Bach e la Pasqua,
Bach e il sacro
Può una cultura originariamente
cattolica, com'è quella italiana, comprendere a fondo la sacralità,
ora dichiarata ora implicita, della musica bachiana, nata da un terreno di cultura
protestante e da una fede luterana vissuta intensissimamente dal compositore
e dalla sua cerchia di familiari, amici, committenti, mecenati spesso avari?
Ci sembra che la domanda abbia poco rilievo, poiché è nostra convinzione
che la presenza del sacro nella musica non sia una materia specifica, ma un'essenza
connaturata. Siamo persuasi che la musica sia tanto più "sacra"
quanto più alta è la sua qualità di linguaggio e la sua
dignità; estetica, ossia, in breve, quando la musica è bella tout
court, e crediamo che quest'arte, più che sacra, sia divina quando
lungo la scala della bellezza raggiunge il sublime; e che, al contrario, sia
"profana", anzi peccaminosa, triviale, e oscena, quando è brutta.
Perciò è sacra la musica di Tristan und Isolde e della
Rhapsody in blue, mentre è profana e rea di peccato mortale contro
l'estetica la partitura del Requiem composto nel 1791 da Franz Anton Rossler
in morte di Mozart.
Addirittura sacrilega e malavitosa è tutta la sedicente musica che oggi
si ascolta nelle chiese cattoliche: un reato di atti osceni in luogo liturgico,
contro il quale dovrebbe intervenire la magistratura con avvisi di garanzia.
Proponiamo subito un esempio che riguarda Bach.

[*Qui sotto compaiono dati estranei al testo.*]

(* ===== verification/Crypto.v ===== *)
(** * Cryptographic primitives as an interface

    The hash functions of [src/src/crypto] and the elliptic-curve checks of
    [src/src/pubkey.cpp] (which calls the bundled secp256k1 library) as the
    rest of the program uses them: functions on byte strings whose digests have a
    fixed length.  Every development that hashes or verifies is stated over these
    classes.  [CHash256] and [CHash160] of [src/src/hash.h] are the compositions
    the program builds from them. *)

From Stdlib Require Import ZArith Lia.
From S2P Require Import Prelude.

Open Scope Z_scope.

(** [CSHA256], [CSHA1], [CRIPEMD160]: [Write] of the whole input, then [Finalize]. *)
Class CryptoHash := {
  SHA256 : list Z → list Z;
  SHA1 : list Z → list Z;
  RIPEMD160 : list Z → list Z;
  length_SHA256 : ∀ x, length (SHA256 x) = 32%nat;
  length_SHA1 : ∀ x, length (SHA1 x) = 20%nat;
  length_RIPEMD160 : ∀ x, length (RIPEMD160 x) = 20%nat;
  SHA256_bytes : ∀ x, bytes_ok (SHA256 x);
  SHA1_bytes : ∀ x, bytes_ok (SHA1 x);
  RIPEMD160_bytes : ∀ x, bytes_ok (RIPEMD160 x)
}.

(** [CPubKey::Verify] on a well-formed key and [CPubKey::CheckLowS]. *)
Class Secp256k1 := {
  secp_verify : list Z → list Z → list Z → bool;
  CheckLowS : list Z → bool
}.

(** [CHash256]: double SHA-256. *)
Definition CHash256 `{CryptoHash} (data : list Z) : list Z := SHA256 (SHA256 data).

(** [CHash160]: SHA-256 then RIPEMD-160. *)
Definition CHash160 `{CryptoHash} (data : list Z) : list Z := RIPEMD160 (SHA256 data).

Lemma length_CHash256 `{CryptoHash} (data : list Z) : length (CHash256 data) = 32%nat.
Proof. apply length_SHA256. Qed.

Lemma length_CHash160 `{CryptoHash} (data : list Z) : length (CHash160 data) = 20%nat.
Proof. apply length_RIPEMD160. Qed.

Lemma CHash256_bytes `{CryptoHash} (data : list Z) : bytes_ok (CHash256 data).
Proof. apply SHA256_bytes. Qed.

(** Two messages that witness a collision of the double hash.  Collisions exist, so a
    commitment is stated as: equal, or these two messages collide. *)
Definition collides `{CryptoHash} (x y : list Z) : Prop := x ≠ y ∧ CHash256 x = CHash256 y.

Lemma CHash256_cases `{CryptoHash} (x y : list Z) :
  CHash256 x = CHash256 y → x = y ∨ collides x y.
Proof. intros E. destruct (decide (x = y)); [by left|by right]. Qed.

(** Instances with concrete functions, for evaluating the model: a checksum padded
    to the digest length, and a verifier that accepts a signature equal to the
    hash. *)
Definition checksum (n : nat) (x : list Z) : list Z :=
  (foldr (λ b acc, (b + 31 * acc) mod 256) 7 x) :: replicate (n - 1) (length x mod 256).

Lemma checksum_bytes (n : nat) (x : list Z) : bytes_ok (checksum n x).
Proof.
  assert (∀ z, is_byte (z mod 256)) as Hb by (intros; apply Z.mod_pos_bound; lia).
  unfold checksum. constructor.
  - destruct x; cbn; [split; lia|apply Hb].
  - apply Forall_replicate, Hb.
Qed.

Lemma length_checksum (n : nat) (x : list Z) : length (checksum (S n) x) = S n.
Proof. unfold checksum. cbn. by rewrite length_replicate, Nat.sub_0_r. Qed.

Definition toy_hash : CryptoHash := {|
  SHA256 := checksum 32; SHA1 := checksum 20; RIPEMD160 := checksum 20;
  length_SHA256 := length_checksum 31; length_SHA1 := length_checksum 19;
  length_RIPEMD160 := length_checksum 19;
  SHA256_bytes := checksum_bytes 32; SHA1_bytes := checksum_bytes 20;
  RIPEMD160_bytes := checksum_bytes 20 |}.

Definition toy_secp : Secp256k1 := {|
  secp_verify pubkey hash sig := bool_decide (sig = take 4 hash);
  CheckLowS sig := true |}.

Chi frequenti le chiese cattoliche
sa a sue spese che durante la messe viene spesso eseguita una tremenda canzoncina
con parole italiane dagli accenti tutti a casaccio "Noi celebriamo lode
a te,/ Padre che dai la vi-i-ta,/ fonte d'eterna càrita,/ trìnita
infini-i-ta". Ci aspetteremo il finale zum-zum di piatti e grancassa. Quelle
parole melense sono cantate (si fa per dire) su una melodia lagnosa piatta dalla
deprimente bruttezza. Eppure, è la deformazione ritmica e la banalizzazione
armonica di una melodia bellissima e illustre: il corale detto in tedesco "Genfer
Psalter" e in francese "Psautier de Geneve", cioè Salterio
di Ginevra (1532) utilizzato da Bach nella cantata "Herr Gott, dich loben
alle wir" BWV 130. Il corale era già stato oggetto di rielaborazioni:
famosa affascinante quella realizzata da Mendelssohn, apostolo dell'arte di
Bach, nel suo trio op. 66 (1845), il cui Finale cita, nel momento della massima
tensione drammatica e contrappuntistica, le quattro semifrasi che costituiscono
il motivo fondamentale dell'antico "Psalter", esposte dai due archi
m isolate come marmorei frammenti e intervallate da interventi del pianoforte
ricchi di colore romantico. Mendelssohn conserva l'importante connotato di sacra
solennità dovuto all'incipit in levare, mentre il delinquenziale scempio
perpetrato della canzoncina parrocchiale distrugge tutto già da principio
banalizzando l'incipit, che è collocato in battere, e corrompendo di
conseguenza tutta la struttura ritmica del corale. Né Mendelssohn né
l'innominabile odierno rielaboratore cattolico lasciano immutata la semifrase
conclusiva, la quarta nel corale originario. Ma Mendelssohn aggiunge tensione
romantica di alta qualità; emotiva: sdoppia quella semifrase (sì
che il motivo risulta di cinque semifrasi), crea suspense, conclude il quarto
frammento non con la cadenza perfetta bensì con la cadenza evitata (un
accordo di settima sul sesto grado della tonalità in atto), e chiude
il periodo armonico alla fine del quinto frammento. Da canto suo, l'innominando
pasticciatore parrocchiale ha conservato la scansiono in quattro semifrasi,
ma l'ultima è dissacrata nella sua solennità invece di discendere
con severa maestà, come avviene nel Psalter (e nella quinta semifrase
di Mendelssohn), ha un guizzo ascendente civettuolo e volgare e infine discende
sulla cadenza perfetta. Un bell'esempio di sacrilegio musicale.